Data extracts -
^^^^^^^^

(* ===== verification/Bitset.v ===== *)
(** * Bitset: [Lab02/src/porcupine/bitset.go]

    The linearizability checker keys its cache by the set of operations that
    are already linearized, kept as a slice of 64-bit words. *)
From S2P Require Import Prelude.

(** [type bitset []uint64]; bits 0-63 are in word 0, the next in word 1, ... *)
Abbreviation bitset := (list Z).

(** [bits.OnesCount64] of the standard library. *)
Definition OnesCount64 (w : Z) : Z :=
  Z.of_nat (length (filter (λ i, Z.testbit w i) (seqZ 0 64))).

Definition newBitset (bits : Z) : bitset :=
  let extra := if bool_decide (bits mod 64 ≠ 0) then 1 else 0 in
  let chunks := bits / 64 + extra in
  replicate (Z.to_nat chunks) 0.

(** A fresh slice with the same words: values are immutable here, so the copy
    is the value itself. *)
Definition clone (b : bitset) : bitset := b.

Definition bitsetIndex (pos : Z) : Z * Z := (pos / 64, pos mod 64).

Definition set (b : bitset) (pos : Z) : go bitset :=
  let '(major, minor) := bitsetIndex pos in
  w ← index b major; store b major (Z.lor w (Z.shiftl 1 minor)).

Definition clear (b : bitset) (pos : Z) : go bitset :=
  let '(major, minor) := bitsetIndex pos in
  w ← index b major; store b major (Z.ldiff w (Z.shiftl 1 minor)).

Definition get (b : bitset) (pos : Z) : go bool :=
  let '(major, minor) := bitsetIndex pos in
  w ← index b major; mret (negb (Z.eqb (Z.land w (Z.shiftl 1 minor)) 0)).

Definition popcnt (b : bitset) : Z :=
  foldl (λ total v, total + OnesCount64 v) 0 b.

Definition hash (b : bitset) : Z := foldl Z.lxor (u64 (popcnt b)) b.

Fixpoint equals_words (b b2 : bitset) : bool :=
  match b, b2 with
  | v :: b', v2 :: b2' => if v =? v2 then equals_words b' b2' else false
  | _, _ => true
  end.
Definition equals (b b2 : bitset) : bool :=
  if bool_decide (length b ≠ length b2) then false else equals_words b b2.

(** ** Abstraction: the set of positions *)

Definition wf (b : bitset) : Prop := Forall (λ w, 0 ≤ w < w64) b.
Definition capacity (b : bitset) : Z := 64 * Z.of_nat (length b).
Definition mem (b : bitset) (i : Z) : bool :=
  match b !! Z.to_nat (i / 64) with
  | Some w => Z.testbit w (i mod 64)
  | None => false
  end.
Definition elems (b : bitset) : gset Z :=
  list_to_set (filter (λ i, mem b i) (seqZ 0 (capacity b))).

Lemma wf_lookup b k w : wf b → b !! k = Some w → 0 ≤ w < w64.
Proof. intros H. exact (Forall_lookup_1 _ _ _ _ H). Qed.

Lemma elem_of_elems b i : i ∈ elems b ↔ 0 ≤ i < capacity b ∧ mem b i.
Proof.
  unfold elems. rewrite elem_of_list_to_set, list_elem_of_filter, elem_of_seqZ.
  unfold capacity. split; intros [? ?]; split; auto; lia.
Qed.

Lemma bit_eq_dec w i : 0 ≤ i → Z.eqb (Z.land w (Z.shiftl 1 i)) 0 = negb (Z.testbit w i).
Proof.
  intros Hi. destruct (Z.testbit w i) eqn:E; simpl.
  - apply Z.eqb_neq. intros H0.
    assert (Z.testbit (Z.land w (Z.shiftl 1 i)) i = true) as Ht.
    { rewrite Z.land_spec, E, Z.shiftl_spec, Z.sub_diag by lia. done. }
    rewrite H0, Z.testbit_0_l in Ht. done.
  - apply Z.eqb_eq, Z.bits_inj'. intros j Hj.
    rewrite Z.land_spec, Z.testbit_0_l, Z.shiftl_spec by lia.
    destruct (decide (j = i)) as [->|]; [by rewrite E|].
    change 1 with (2 ^ 0). rewrite Z.pow2_bits_false by lia. by rewrite andb_false_r.
Qed.

Lemma testbit_shift1 i j : 0 ≤ i → 0 ≤ j → Z.testbit (Z.shiftl 1 i) j = bool_decide (i = j).
Proof.
  intros. rewrite Z.shiftl_spec by lia. change 1 with (2 ^ 0). case_bool_decide.
  - subst. rewrite Z.sub_diag. done.
  - apply Z.pow2_bits_false. lia.
Qed.

Lemma word_bound w : 0 ≤ w → (∀ i, 64 ≤ i → Z.testbit w i = false) → 0 ≤ w < w64.
Proof.
  intros Hw Hb. split; [done|]. destruct (decide (w = 0)) as [->|]; [done|].
  apply Z.log2_lt_pow2; [lia|]. destruct (decide (64 ≤ Z.log2 w)) as [Hl|]; [|lia].
  specialize (Hb _ Hl). rewrite Z.bit_log2 in Hb by lia. done.
Qed.

Lemma word_high w i : 0 ≤ w < w64 → 64 ≤ i → Z.testbit w i = false.
Proof.
  intros Hw Hi. destruct (decide (w = 0)) as [->|]; [apply Z.testbit_0_l|].
  apply Z.bits_above_log2; [lia|].
  assert (Z.log2 w < 64); [|lia]. apply Z.log2_lt_pow2; [lia|]. apply Hw.
Qed.

Lemma lookup_pos b i : 0 ≤ i < capacity b → is_Some (b !! Z.to_nat (i / 64)).
Proof.
  intros Hi. apply lookup_lt_is_Some_2. unfold capacity in Hi.
  assert (i / 64 < Z.of_nat (length b)) by (apply Z.div_lt_upper_bound; lia).
  assert (0 ≤ i / 64) by (apply Z.div_pos; lia). lia.
Qed.

(** Writing one word of a slice: shared by [set] and [clear]. *)
Lemma mem_update b i w w' j (f : bool → bool) :
  0 ≤ i < capacity b → 0 ≤ j < capacity b →
  b !! Z.to_nat (i / 64) = Some w →
  (∀ k, 0 ≤ k → Z.testbit w' k = if bool_decide (i mod 64 = k) then f (Z.testbit w k) else Z.testbit w k) →
  mem (<[Z.to_nat (i / 64) := w']> b) j = if bool_decide (i = j) then f (mem b j) else mem b j.
Proof.
  intros Hi Hj Hw Hw'. unfold mem.
  assert (0 ≤ i / 64) by (apply Z.div_pos; lia).
  assert (0 ≤ j / 64) by (apply Z.div_pos; lia).
  assert (0 ≤ i mod 64 < 64) by (apply Z.mod_pos_bound; lia).
  assert (0 ≤ j mod 64 < 64) by (apply Z.mod_pos_bound; lia).
  pose proof (Z.div_mod i 64 ltac:(lia)). pose proof (Z.div_mod j 64 ltac:(lia)).
  destruct (decide (i / 64 = j / 64)) as [E|E].
  - rewrite <-E, list_lookup_insert_eq by (by eapply lookup_lt_Some).
    rewrite Hw, Hw' by lia. repeat case_bool_decide; auto; lia.
  - rewrite list_lookup_insert_ne by lia. rewrite bool_decide_eq_false_2 by congruence. done.
Qed.

Lemma length_store {A} (l l' : list A) i x : store l i x = Ret l' → length l' = length l.
Proof. intros. simplify_go. apply length_insert. Qed.

Section update.
Context (b : bitset) (Hwf : wf b) (i : Z) (Hi : 0 ≤ i < capacity b).

Lemma set_run : ∃ b', set b i = Ret b' ∧ wf b' ∧ length b' = length b ∧
  ∀ j, 0 ≤ j < capacity b → mem b' j = bool_decide (i = j) || mem b j.
Proof.
  destruct (lookup_pos _ _ Hi) as [w Hw].
  assert (0 ≤ i / 64) by (apply Z.div_pos; lia).
  assert (0 ≤ i mod 64 < 64) by (apply Z.mod_pos_bound; lia).
  pose proof (wf_lookup _ _ _ Hwf Hw) as Hw64.
  unfold set, bitsetIndex. rewrite (proj2 (index_Ret b (i / 64) w)) by done.
  cbn -[Z.to_nat]. rewrite store_lt.
  2:{ apply lookup_lt_Some in Hw. lia. }
  eexists. split; [done|]. split_and!.
  - apply Forall_insert; [done|]. apply word_bound.
    { apply Z.lor_nonneg. split; [lia|]. apply Z.shiftl_nonneg. lia. }
    intros k Hk. rewrite Z.lor_spec, testbit_shift1, word_high by lia.
    case_bool_decide; [lia|done].
  - apply length_insert.
  - intros j Hj. rewrite (mem_update b i w _ j (λ _, true)); [done..|].
    intros k Hk. rewrite Z.lor_spec, testbit_shift1 by lia.
    case_bool_decide; [apply orb_true_r|apply orb_false_r].
Qed.

Lemma clear_run : ∃ b', clear b i = Ret b' ∧ wf b' ∧ length b' = length b ∧
  ∀ j, 0 ≤ j < capacity b → mem b' j = negb (bool_decide (i = j)) && mem b j.
Proof.
  destruct (lookup_pos _ _ Hi) as [w Hw].
  assert (0 ≤ i / 64) by (apply Z.div_pos; lia).
  assert (0 ≤ i mod 64 < 64) by (apply Z.mod_pos_bound; lia).
  pose proof (wf_lookup _ _ _ Hwf Hw) as Hw64.
  unfold clear, bitsetIndex. rewrite (proj2 (index_Ret b (i / 64) w)) by done.
  cbn -[Z.to_nat]. rewrite store_lt.
  2:{ apply lookup_lt_Some in Hw. lia. }
  eexists. split; [done|]. split_and!.
  - apply Forall_insert; [done|]. apply word_bound.
    { apply Z.ldiff_nonneg. left. lia. }
    intros k Hk. rewrite Z.ldiff_spec, word_high by lia. done.
  - apply length_insert.
  - intros j Hj. rewrite (mem_update b i w _ j (λ _, false)); auto.
    + by destruct (bool_decide (i = j)).
    + intros k Hk. rewrite Z.ldiff_spec, testbit_shift1 by lia.
      case_bool_decide; simpl; [apply andb_false_r|apply andb_true_r].
Qed.

Lemma get_run : get b i = Ret (mem b i).
Proof.
  destruct (lookup_pos _ _ Hi) as [w Hw].
  assert (0 ≤ i / 64) by (apply Z.div_pos; lia).
  assert (0 ≤ i mod 64 < 64) by (apply Z.mod_pos_bound; lia).
  unfold get, bitsetIndex. rewrite (proj2 (index_Ret b (i / 64) w)) by done.
  cbn -[Z.to_nat]. rewrite bit_eq_dec, negb_involutive by lia.
  unfold mem. by rewrite Hw.
Qed.
End update.

(** ** popcnt counts the members *)
Lemma mem_cons_low w b i : 0 ≤ i < 64 → mem (w :: b) i = Z.testbit w i.
Proof. intros. unfold mem. rewrite Z.div_small, Z.mod_small by lia. done. Qed.
Lemma mem_cons_high w b i : 0 ≤ i → mem (w :: b) (64 + i) = mem b i.
Proof.
  intros. unfold mem. replace (64 + i) with (i + 1 * 64) by lia.
  rewrite Z.div_add, Z.mod_add by lia.
  assert (0 ≤ i / 64) by (apply Z.div_pos; lia).
  rewrite Z2Nat.inj_add, Nat.add_comm by lia. done.
Qed.

Lemma length_filter_fmap {A B} (f : A → B) (P : B → Prop) `{∀ x, Decision (P x)} (l : list A) :
  length (filter P (f <$> l)) = length (filter (λ x, P (f x)) l).
Proof.
  induction l as [|x l IH]; [done|]. rewrite fmap_cons, !filter_cons.
  repeat case_decide; simpl; auto.
Qed.

Lemma filter_ext_in {A} (P Q : A → Prop) `{∀ x, Decision (P x), ∀ x, Decision (Q x)} (l : list A) :
  (∀ x, x ∈ l → P x ↔ Q x) → filter P l = filter Q l.
Proof.
  induction l as [|x l IH]; intros HPQ; [done|]. rewrite !filter_cons.
  rewrite IH by (intros; apply HPQ; set_solver).
  specialize (HPQ x ltac:(set_solver)). repeat case_decide; tauto.
Qed.

Lemma elem_count_cons w b :
  length (filter (λ i, mem (w :: b) i) (seqZ 0 (capacity (w :: b)))) =
  (length (filter (λ i, Z.testbit w i) (seqZ 0 64)) +
   length (filter (λ i, mem b i) (seqZ 0 (capacity b))))%nat.
Proof.
  unfold capacity. cbn [length].
  replace (64 * Z.of_nat (S (length b))) with (64 + 64 * Z.of_nat (length b)) by lia.
  rewrite seqZ_app by lia. rewrite filter_app, length_app.
  rewrite (filter_ext_in (λ i, mem (w :: b) i) (λ i, Z.testbit w i) (seqZ 0 64)).
  2:{ intros i Hi%elem_of_seqZ. by rewrite mem_cons_low by lia. }
  rewrite (Z.add_comm 0), <-fmap_add_seqZ, length_filter_fmap.
  rewrite (filter_ext_in (λ i, mem (w :: b) (Z.add 64 i)) (λ i, mem b i)); [done|].
  intros i Hi%elem_of_seqZ. by rewrite mem_cons_high by lia.
Qed.

Lemma popcnt_acc b t :
  foldl (λ total v, total + OnesCount64 v) t b =
  t + Z.of_nat (length (filter (λ i, mem b i) (seqZ 0 (capacity b)))).
Proof.
  revert t. induction b as [|w b IH]; intros t; [simpl; lia|].
  cbn [foldl]. rewrite IH, elem_count_cons. unfold OnesCount64. lia.
Qed.

Lemma popcnt_size b : popcnt b = Z.of_nat (size (elems b)).
Proof.
  unfold popcnt, elems. rewrite popcnt_acc.
  rewrite size_list_to_set; [lia|]. apply NoDup_filter, NoDup_seqZ.
Qed.

(** ** Updates as set operations *)
Lemma bool_decide_Is_true_iff (P : Prop) `{!Decision P} (b : bool) :
  (P ↔ b) → bool_decide P = b.
Proof. intros HP. case_bool_decide; destruct b; naive_solver. Qed.

Lemma set_elems b i :
  wf b → 0 ≤ i < capacity b →
  ∃ b', set b i = Ret b' ∧ wf b' ∧ length b' = length b ∧ elems b' = {[i]} ∪ elems b.
Proof.
  intros Hb Hi. destruct (set_run b Hb i Hi) as (b' & E & Hwf & Hl & Hm).
  exists b'. split_and!; [done..|]. apply set_eq. intros j.
  rewrite elem_of_union, elem_of_singleton, !elem_of_elems.
  unfold capacity. rewrite Hl. fold (capacity b). split.
  - intros [Hj Hmem]. rewrite Hm in Hmem by done. case_bool_decide; naive_solver.
  - intros [->|[Hj Hmem]]; (split; [done|]); rewrite Hm by done; [by rewrite bool_decide_true|].
    by destruct (bool_decide _).
Qed.

Lemma clear_elems b i :
  wf b → 0 ≤ i < capacity b →
  ∃ b', clear b i = Ret b' ∧ wf b' ∧ length b' = length b ∧ elems b' = elems b ∖ {[i]}.
Proof.
  intros Hb Hi. destruct (clear_run b Hb i Hi) as (b' & E & Hwf & Hl & Hm).
  exists b'. split_and!; [done..|]. apply set_eq. intros j.
  rewrite elem_of_difference, elem_of_singleton, !elem_of_elems.
  unfold capacity. rewrite Hl. fold (capacity b). split.
  - intros [Hj Hmem]. rewrite Hm in Hmem by done. case_bool_decide; naive_solver.
  - intros [[Hj Hmem] Hne]. split; [done|]. rewrite Hm by done.
    by rewrite bool_decide_false.
Qed.

(** ** Equality *)
Lemma equals_spec b b2 : equals b b2 = bool_decide (b = b2).
Proof.
  unfold equals. case_bool_decide as Hl.
  { rewrite bool_decide_eq_false_2; [done|]. congruence. }
  revert b2 Hl.
  induction b as [|v b IH]; intros [|v2 b2] Hl; try done. simpl in *.
  destruct (Z.eqb_spec v v2) as [->|].
  - rewrite IH by lia. apply bool_decide_ext. naive_solver.
  - rewrite bool_decide_eq_false_2; [done|]. congruence.
Qed.

Lemma wf_eq b b2 : wf b → wf b2 → length b = length b2 → elems b = elems b2 → b = b2.
Proof.
  intros Hb Hb2 Hl He. apply list_eq_same_length with (length b); [done..|].
  intros i x y Hi Hx Hy. apply Z.bits_inj'. intros k Hk.
  pose proof (wf_lookup _ _ _ Hb Hx) as Hx64.
  pose proof (wf_lookup _ _ _ Hb2 Hy) as Hy64.
  destruct (decide (64 ≤ k)); [by rewrite !word_high by lia|].
  assert (∀ c w, c !! i = Some w → mem c (Z.of_nat i * 64 + k) = Z.testbit w k) as Hm.
  { intros c w Hc. unfold mem. rewrite (Z.add_comm _ k), Z.div_add, Z.mod_add by lia.
    rewrite Z.div_small, Z.mod_small by lia. rewrite Z.add_0_l, Nat2Z.id. by rewrite Hc. }
  rewrite <-(Hm b x Hx), <-(Hm b2 y Hy).
  apply eq_true_iff_eq. rewrite <-!Is_true_true.
  pose proof (elem_of_elems b (Z.of_nat i * 64 + k)) as H1.
  pose proof (elem_of_elems b2 (Z.of_nat i * 64 + k)) as H2.
  rewrite He in H1. unfold capacity in *.
  assert (0 ≤ Z.of_nat i * 64 + k < 64 * Z.of_nat (length b)) by lia.
  assert (0 ≤ Z.of_nat i * 64 + k < 64 * Z.of_nat (length b2)) by lia. tauto.
Qed.

Lemma newBitset_wf n : wf (newBitset n).
Proof. apply Forall_replicate. done. Qed.

Lemma newBitset_capacity n : 0 ≤ n → n ≤ capacity (newBitset n).
Proof.
  intros Hn. unfold capacity, newBitset. rewrite length_replicate.
  pose proof (Z.div_mod n 64 ltac:(lia)). pose proof (Z.mod_pos_bound n 64 ltac:(lia)).
  assert (0 ≤ n / 64) by (apply Z.div_pos; lia).
  case_bool_decide; rewrite Z2Nat.id; lia.
Qed.

Lemma newBitset_mem n i : mem (newBitset n) i = false.
Proof.
  unfold mem, newBitset.
  destruct (replicate _ _ !! _) as [w|] eqn:E; [|done].
  apply lookup_replicate in E as [-> _]. apply Z.testbit_0_l.
Qed.

(** C5 The word-level bitset implements a set of positions: within its
    capacity [set] adds, [clear] removes, [get] tests membership, none of them
    panics, [popcnt] is the cardinality, and two bitsets of the same length are
    [equals] exactly when they hold the same positions. *)
Theorem bitset_refines_set b b2 i :
  wf b → wf b2 → length b = length b2 → 0 ≤ i < capacity b →
  (∃ b', set b i = Ret b' ∧ wf b' ∧ elems b' = {[i]} ∪ elems b) ∧
  (∃ b', clear b i = Ret b' ∧ wf b' ∧ elems b' = elems b ∖ {[i]}) ∧
  get b i = Ret (bool_decide (i ∈ elems b)) ∧
  popcnt b = Z.of_nat (size (elems b)) ∧
  equals b b2 = bool_decide (elems b = elems b2).
Proof.
  intros Hb Hb2 Hl Hi. split_and!.
  - destruct (set_elems b i Hb Hi) as (b' & ? & ? & _ & ?). eauto.
  - destruct (clear_elems b i Hb Hi) as (b' & ? & ? & _ & ?). eauto.
  - rewrite get_run by done. f_equal. symmetry. apply bool_decide_Is_true_iff.
    rewrite elem_of_elems. tauto.
  - apply popcnt_size.
  - rewrite equals_spec. apply bool_decide_ext. split; [by intros ->|by apply wf_eq].
Qed.

Lemma bitset_refines_set_witness :
  (∃ b', set [5] 3 = Ret b' ∧ wf b' ∧ elems b' = {[3]} ∪ elems [5]) ∧
  (∃ b', clear [5] 3 = Ret b' ∧ wf b' ∧ elems b' = elems [5] ∖ {[3]}) ∧
  get [5] 3 = Ret (bool_decide (3 ∈ elems [5])) ∧
  popcnt [5] = Z.of_nat (size (elems [5])) ∧
  equals [5] [6] = bool_decide (elems [5] = elems [6]).
Proof.
  apply (bitset_refines_set [5] [6] 3).
  - constructor; [split; [discriminate|reflexivity]|constructor].
  - constructor; [split; [discriminate|reflexivity]|constructor].
  - reflexivity.
  - split; [discriminate|reflexivity].
Defined.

^^^^^^^^

Problem - Return only the stretch of the material above from the line holding "unfold mem, newBitset." through the line holding "(∃ b', set b", copied exactly.

Output of the exercise -
  unfold mem, newBitset.
  destruct (replicate _ _ !! _) as [w|] eqn:E; [|done].
  apply lookup_replicate in E as [-> _]. apply Z.testbit_0_l.
Qed.

(** C5 The word-level bitset implements a set of positions: within its
    capacity [set] adds, [clear] removes, [get] tests membership, none of them
    panics, [popcnt] is the cardinality, and two bitsets of the same length are
    [equals] exactly when they hold the same positions. *)
Theorem bitset_refines_set b b2 i :
  wf b → wf b2 → length b = length b2 → 0 ≤ i < capacity b →
  (∃ b', set b i = Ret b' ∧ wf b' ∧ elems b' = {[i]} ∪ elems b) ∧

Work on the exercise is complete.